[EXERCISE DIRECTIONS] Go to the line below containing "fd => s ≫= remove1 fd" and print exactly from there through the line containing "Lemma opn_close fd", both included. Print nothing else.

Collected data:
Lemma wf_client_not_next us live next : wf us live next -> next ∉ omap lu_client us.
Proof.
  intros [] (u & Hu & E)%list_elem_of_omap. specialize (wf_live_fresh0 _ (wf_live0 _ _ Hu E)). lia.
Qed.

Lemma wf_free us live next c :
  c ∉ omap lu_client us -> wf us live next -> wf us (fun id => id <> c /\ live id) next.
Proof.
  intros Hc []. split; try done; [|naive_solver]. intros u id Hu E. split; [|eauto].
  intros ->. apply Hc, list_elem_of_omap. eauto.
Qed.

Lemma wf_add us live next u :
  wf us live next ->
  lu_id u = next -> lu_name u ∉ lu_name <$> us -> (String.length (lu_name u) < MAX_NAME_LEN)%nat ->
  (lu_cb u = ClientCtrlHandler -> is_Some (lu_client u)) ->
  (forall c, lu_client u = Some c -> live c /\ c ∉ omap lu_client us) ->
  wf (us ++ [u]) live (next + 1).
Proof.
  intros [] Hid Hname Hlen Hcb Hc. split; rewrite ?fmap_app, ?omap_app, ?Forall_app, ?NoDup_app.
  - cbn. split_and!; [done|set_solver|apply NoDup_singleton].
  - by rewrite Forall_singleton.
  - cbn. split_and!; [done| |apply NoDup_singleton].
    intros i (v & -> & Hv)%list_elem_of_fmap. rewrite Forall_forall in wf_ids_fresh0.
    specialize (wf_ids_fresh0 v Hv). intros ?%list_elem_of_singleton. lia.
  - rewrite Forall_singleton. split; [|lia]. eapply Forall_impl; [exact wf_ids_fresh0|]. cbn. lia.
  - cbn. destruct (lu_client u) as [c|]; cbn.
    + destruct (Hc c eq_refl). split_and!; [done|set_solver|apply NoDup_singleton].
    + split_and!; [done|set_solver|apply NoDup_nil_2].
  - intros v id [Hv|Hv]%elem_of_app E; [eauto|]. apply list_elem_of_singleton in Hv as ->. by apply Hc.
  - by rewrite Forall_singleton.
  - intros id H%wf_live_fresh0. lia.
Qed.

Lemma wf_remove us us' u live next c :
  us ≡ₚ u :: us' -> lu_client u = Some c -> wf us live next -> wf us' (fun id => id <> c /\ live id) next.
Proof.
  intros Hp Hc [].
  rewrite Hp in *. cbn in *. rewrite Hc in *. cbn in *.
  apply NoDup_cons in wf_names0 as [_ ?], wf_ids0 as [_ ?], wf_owners0 as [Hn ?].
  apply Forall_cons in wf_short0 as [_ ?], wf_ids_fresh0 as [_ ?], wf_owned0 as [_ ?].
  split; try done; [|naive_solver]. intros v id Hv E. split.
  - intros ->. apply Hn, list_elem_of_omap. eauto.
  - apply (wf_live0 v); [|done]. rewrite Hp. set_solver.
Qed.

(** The descriptors that are open; [None] once a closed one is closed again. *)
Definition fdl (s : option (list Z)) (c : scall) (a : sans) : option (list Z) :=
  match c with
  | Accept _ => if s_ret a =? -1 then s else (cons (s_ret a)) <$> s
  | Socket => if s_ret a <? 0 then s else (cons (s_ret a)) <$> s
  | EpollCreate => if s_ret a =? -1 then s else (cons (s_ret a)) <$> s
  | CloseFd fd => s ≫= remove1 fd
  | _ => s
  end.
Definition opn (l : list Z) (s : option (list Z)) : Prop := exists l', s = Some l' /\ l' ≡ₚ l.

#[global] Instance opn_proper : Proper ((≡ₚ) ==> eq ==> iff) opn.
Proof. intros l l' Hl s ? <-. unfold opn. by setoid_rewrite Hl. Qed.

Lemma opn_cons fd l s : opn l s -> opn (fd :: l) (cons fd <$> s).
Proof. intros (l' & -> & Hl). exists (fd :: l'). split; [done|]. by rewrite Hl. Qed.
Lemma opn_close fd l s : opn (fd :: l) s -> opn l (s ≫= remove1 fd).
Proof. intros (l' & -> & Hl). destruct (remove1_perm _ _ _ Hl) as (l2 & E & ?). by exists l2. Qed.

(** A name on the wire is terminated. *)
Definition terminated (c : scall) (a : sans) : Prop :=
  match c with
  | RecvCreate _ => (String.length (cm_name (s_msg a)) < MAX_NAME_LEN)%nat
  | _ => True
  end.

Section listener_inv.
Context {IO : Type}.
Context (p2v : IO -> Z -> option Z) (v2p : IO -> Z -> Z) (vring_size : Z -> Z -> Z).
Context (ring_at : Z -> Z -> ring_buffer) (io_null : IO) (image_rsc : string -> rsc_contents).
Abbreviation state := (daemon IO).
Abbreviation fwp := (wpv fdl terminated).

Lemma lift_fwp {R} id (p : io lcall lans R) s : fwp (lift id p) (fun _ s' => s' = s) s.
Proof. induction p as [r|c k IH]; cbn; [done|]. intros a _. apply IH. Qed.
Lemma send_log_fwp fd t s : fwp (send_log fd t) (fun _ s' => s' = s) s.
Proof. unfold send_log. cbn. intros m _. case_match; cbn; [done|]. by intros _ _ _ _. Qed.
Lemma create_services_fwp id ks s : fwp (create_services id ks) (fun _ s' => s' = s) s.
Proof.
  induction ks as [|k ks IH]; cbn; [done|]. intros a _. case_match; [done|apply IH].
Qed.

(** A part of a program that leaves the descriptors alone. *)
Lemma fwp_quiet {R T} (p : sio R) (f : R -> sio T) (Q : T -> option (list Z) -> Prop) s :
  fwp p (fun _ s' => s' = s) s -> (forall r, fwp (f r) Q s) -> fwp (bind p f) Q s.
Proof. intros Hp Hf. apply wpv_bind. eapply wpv_mono; [exact Hp|]. intros r s' ->. apply Hf. Qed.

Definition fds (st : state) : list Z := lu_fd <$> listener_list st.
Definition live (st : state) (id : Z) : Prop := is_Some (heap st !! id).
Definition st_wf (st : state) : Prop := wf (listener_list st) (live st) (next_id st).
(** [l]: descriptors open besides those of the listeners. *)
Definition inv (l : list Z) (st : state) (s : option (list Z)) : Prop :=
  st_wf st /\ opn (l ++ fds st) s.

Lemma set_life_wf st id l : st_wf st -> st_wf (set_life st id l).
Proof.
  apply wf_iff. intros id'. unfold live. cbn. by rewrite lookup_alter_is_Some.
Qed.

Lemma live_delete st us id : forall id',
  id' <> id /\ live st id' <->
  live (Daemon us (delete id (heap st)) (g_client_list st) (next_id st)) id'.
Proof. intros id'. unfold live. cbn. rewrite lookup_delete_is_Some. naive_solver. Qed.

Lemma free_client_fwp l st id s :
  id ∉ omap lu_client (listener_list st) -> inv l st s ->
  fwp (free_client st (Some id)) (fun st' s' => inv l st' s' /\ listener_list st' = listener_list st) s.
Proof.
  intros Hid [Hw Ho]. cbn. intros _ _. split; [|done]. split; [|done].
  eapply wf_iff; [|by apply wf_free]. apply live_delete.
Qed.

(** The listener that a name designates is the one that has it. *)
Lemma find_named st u :
  st_wf st -> u ∈ listener_list st ->
  exists i, list_find (fun v => named (lu_name u) v) (listener_list st) = Some (i, u) /\
    listener_list st ≡ₚ u :: delete i (listener_list st).
Proof.
  intros [Hn Hs _ _ _ _ _ _] Hu. rewrite Forall_forall in Hs.
  assert (forall v, v ∈ listener_list st -> named (lu_name u) v <-> v = u) as Heq.
  { intros v Hv. unfold named. rewrite strncmp0_bounded by (apply Nat.lt_le_incl; auto).
    unfold strcmp0. rewrite bool_decide_spec. split; [|by intros ->].
    intros E. symmetry. by eapply NoDup_fmap_elem_inj. }
  destruct (list_find_elem_of (fun v => named (lu_name u) v) _ u Hu) as [[i v] Hf]; [by apply Heq|].
  exists i. rewrite Hf. apply list_find_Some in Hf as (Hi & Hv & _).
  assert (v = u) as -> by (apply Heq; [by eapply list_elem_of_lookup_2|done]).
  split; [done|]. by apply delete_Permutation.
Qed.

(** Removal by the owner takes exactly its listener and its client away. *)
Lemma free_listener_fwp l st u id s :
  u ∈ listener_list st -> lu_client u = Some id -> inv l st s ->
  fwp (free_listener_by_name st (lu_name u))
    (fun st' s' => inv l st' s' /\ listener_list st ≡ₚ u :: listener_list st') s.
Proof.
  intros Hu Hc [Hw Ho]. destruct (find_named st u Hw Hu) as (i & Hf & Hp).
  unfold free_listener_by_name. rewrite Hf. unfold free_unit. rewrite Hc. cbn. intros _ _ _ _ _ _ _ _.
  split; [|done]. split.
  - eapply wf_iff; [|by eapply wf_remove]. apply (live_delete st).
  - cbn. apply opn_close. unfold fds in *. cbn. rewrite Hp in Ho. cbn in Ho.
    by rewrite Permutation_middle.
Qed.

Lemma ctrl_fail_fwp l st fd ret s :
  inv (fd :: l) st s -> fwp (ctrl_fail fd ret st) (fun r s' => r = Some (ret, st) /\ inv l st s') s.
Proof.
  intros [Hw Ho]. unfold ctrl_fail. apply fwp_quiet; [apply send_log_fwp|]. intros _. cbn.
  intros _ _. split; [done|]. split; [done|]. by apply opn_close.
Qed.
Lemma ctrl_done_fwp l st fd s :
  inv (fd :: l) st s -> fwp (ctrl_done fd st) (fun _ s' => inv l st s') s.
Proof.
  intros [Hw Ho]. unfold ctrl_done. apply fwp_quiet; [apply send_log_fwp|]. intros _. cbn.
  intros _ _. split; [done|]. by apply opn_close.
Qed.
Lemma create_reply_fwp l st fd ret s :
  inv (fd :: l) st s -> fwp (create_reply fd ret st) (fun r s' => r = (ret, st) /\ inv l st s') s.
Proof.
  intros [Hw Ho]. unfold create_reply. apply fwp_quiet; [apply send_log_fwp|]. intros _. cbn.
  intros _ _. split; [done|]. split; [done|]. by apply opn_close.
Qed.

Lemma add_listener_fwp l st name client cb s :
  inv l st s -> (String.length name < MAX_NAME_LEN)%nat -> name ∉ lu_name <$> listener_list st ->
  (cb = ClientCtrlHandler -> is_Some client) ->
  (forall c, client = Some c -> live st c /\ c ∉ omap lu_client (listener_list st)) ->
  fwp (add_listener st name client cb)
    (fun r s' => inv l r.2 s' /\ (r.1 < 0 /\ r.2 = st \/
       r.1 = 0 /\ exists u, listener_list r.2 = listener_list st ++ [u])) s.
Proof.
  intros [Hw Ho] Hlen Hname Hcb Hc. unfold add_listener. cbn [bind call wpv fdl]. intros m _.
  case_match; [cbn; by split; [|left]|]. cbn [bind call wpv]. intros sk _. cbn [fdl].
  destruct (Z.ltb_spec (s_ret sk) 0) as [Hsk|Hsk]; [cbn; intros _ _; by split; [|left]|].
  apply (opn_cons (s_ret sk)) in Ho.
  assert (forall ret path, ret < 0 ->
    fwp (_ <- call (CloseFd (s_ret sk));; _ <- call (Unlink path);; _ <- call FreeUnit;; Ret (ret, st))
      (fun r s' => inv l r.2 s' /\ (r.1 < 0 /\ r.2 = st \/
         r.1 = 0 /\ exists u, listener_list r.2 = listener_list st ++ [u])) (cons (s_ret sk) <$> s)) as Herr.
  { intros ret path Hr. cbn. intros _ _ _ _ _ _. split; [|by left]. split; [done|]. by apply opn_close. }
  cbn [bind call wpv fdl]. intros b _. destruct (Z.ltb_spec (s_ret b) 0); [by apply Herr|].
  cbn [bind call wpv fdl]. intros ls _. destruct (Z.ltb_spec (s_ret ls) 0); [by apply Herr|].
  cbn [bind call wpv fdl]. intros e _. destruct (Z.ltb_spec (s_ret e) 0); [by apply Herr|].
  cbn [wpv fst snd]. split; [|by right; split; [|eexists]]. split.
  - rewrite strlcpy_short by done. by apply wf_add.
  - unfold fds in *. cbn. rewrite fmap_app. cbn. rewrite app_assoc, <- Permutation_cons_append. done.
Qed.

Lemma check_create_msg_fwp st msg fd s :
  (String.length (cm_name msg) < MAX_NAME_LEN)%nat -> st_wf st ->
  fwp (check_create_msg st msg fd)
    (fun r s' => s' = s /\ (r < 0 \/ r = 0 /\ cm_name msg ∉ lu_name <$> listener_list st)) s.
Proof.
  intros Hlen [_ Hs _ _ _ _ _ _]. rewrite Forall_forall in Hs.
  unfold check_create_msg. cbn [bind call wpv fdl]. intros a _.
  case_match; [apply fwp_quiet; [apply send_log_fwp|]; intros _; by split; [|left]|].
  cbn [bind call wpv fdl]. intros n _. case_match.
  { cbn [bind call wpv fdl]. intros n' _. apply fwp_quiet; [apply send_log_fwp|]. intros _. by split; [|left]. }
  destruct (existsb _ _) eqn:E.
  { apply fwp_quiet; [apply send_log_fwp|]. intros _. by split; [|left]. }
  cbn. split; [done|]. right. split; [done|]. intros (u & Hn & Hu)%list_elem_of_fmap.
  apply not_true_iff_false in E. apply E, existsb_exists. exists u.
  split; [by apply list_elem_of_In|]. unfold named.
  rewrite strncmp0_bounded by (apply Nat.lt_le_incl; auto). by apply bool_decide_eq_true.
Qed.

[RESULT]
  | CloseFd fd => s ≫= remove1 fd
  | _ => s
  end.
Definition opn (l : list Z) (s : option (list Z)) : Prop := exists l', s = Some l' /\ l' ≡ₚ l.

#[global] Instance opn_proper : Proper ((≡ₚ) ==> eq ==> iff) opn.
Proof. intros l l' Hl s ? <-. unfold opn. by setoid_rewrite Hl. Qed.

Lemma opn_cons fd l s : opn l s -> opn (fd :: l) (cons fd <$> s).
Proof. intros (l' & -> & Hl). exists (fd :: l'). split; [done|]. by rewrite Hl. Qed.
Lemma opn_close fd l s : opn (fd :: l) s -> opn l (s ≫= remove1 fd).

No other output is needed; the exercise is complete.